Somerset Parkland Academy — part of a rapidly expanding international charter-school network affiliated with the politically connected for-profit company Academica — is initially opening registration to students who live within a 2.5-mile radius of the campus. Many of its incoming families will be from the communities traumatized by the 2018 Marjory Stoneman Douglas High School shooting.
The publicly funded, privately run school is currently under construction just less than three miles from Stoneman Douglas, where 17 people were killed during the shooting more than two years ago. The Somerset school was in the works before the massacre, but after, leaders shifted to make security a top priority.
A license tag reader will scan cars entering the school's parking lot. Steel pipes will prevent vehicles from colliding with students on walkways. Bullet-resistant glass will surround the single entrance vestibule. Visitors will be screened as they check in. Surveillance cameras will be monitored in real time, and a uniformed police officer will stand guard.
The school is approved to enroll nearly 1,300 students in kindergarten through eighth grade, although administrators are considering starting as a K-6. The school is likely to attract more students away from Broward County Public Schools, a district that has lost tens of thousands of students over the last 15 years and expects that drop to continue. Recently, parents have cited safety concerns as among the top reasons for leaving the district.
Somerset held an informational session for interested parents on Tuesday night at Congregation Kol Tikvah, a Jewish synagogue in Parkland.
Isabella Teixeira, who attended the event, said the emphasis on security is one reason she hopes to send her daughter to kindergarten at Somerset Parkland next year.
“That, to me, was very positive," she said. "Some parents — I think they got scared: ‘Oh my God, I have to put my kid in an environment like that, like a jail or something.’ But to me, nowadays, we have to think about that.”
She said she's also interested in the school because students will begin learning Spanish in kindergarten. Her family is Brazilian and speaks Portugese as well as English, so she hopes her daughter will be multilingual.
Teixeira's family does not live in the 2.5-mile radius, so she will have to wait until after the initial registration period ends on March 13. She said she's "praying" for a slot.
Another parent, Derrick Baxter, is hoping to transfer his fourth grader from her Broward County public school. He said he's not unhappy with her current school but would prefer a charter school, because they have more flexibility with academics. Charter schools are exempt from most of the state laws and regulations that govern traditional public schools.
He was most interested in Somerset Parkland's planned focus on STEAM, which stands for science, technology, engineering, arts and math.
“I like the technology aspect of it — the STEAM as they call it now, but back then, it was STEM," Baxter said. "So I think that’s a good thing for the kids, because that’s the way the world is going.”

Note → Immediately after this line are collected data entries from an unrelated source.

(** A packet of 253 octets on a link with an MTU of 265: [piggyback] attaches
    an Ack, the packet is then 267 octets long, and it is dropped as larger than
    the MTU. The Ack is gone from the queue and is never sent. *)
Theorem ack_lost_over_mtu now p st a q :
  isEnabled (m_options st) = true -> allowCongestionMarking (m_options st) = false -> t_mtu (l_transport st) = 265 ->
  is_Some (lh_ack (lp_headers p)) -> bare p = false -> valueSize p = 251 -> m_ackQueue (m_reliability st) = a :: q ->
  wireSize p = 253 /\
  exists st', sendLpPacket getSendQueueLength now p st = Some st' /\ l_trace st' = l_trace st /\ m_ackQueue (m_reliability st') = q.
Proof.
  intros Hen Hcm Hmtu Hp Hb Hv Hq. split; [rewrite wireSize_value, Hv, sizeOfVarNumber_1 by (done || lia); lia|].
  destruct (ack_overflow p 265 (m_reliability st) a q Hp Hb Hv eq_refl Hq) as (p' & Hpb & Hw).
  unfold sendLpPacket. rewrite Hen, Hmtu, Hpb. cbn [mbind option_bind]. change (m_options (set_reliability _ st)) with (m_options st). rewrite Hcm, Hw.
  simpl. eexists. by split_and!.
Qed.
End Safety.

Some parents expressed concerns that the school won't have a nurse on staff. The incoming principal, Geyler Herrera Castro, said medical issues would be handled by school staff or emergency responders.
The school will not offer transportation.
The Somerset Academy network began with its first school in Miramar in 1997 and now operates more than 60 throughout the country and in a territory of Spain, with most in South Florida.
There will be two more parent information sessions next month at Kol Tikvah: 6 p.m. Tuesday, March 10, and 4 p.m. Thursday, March 19.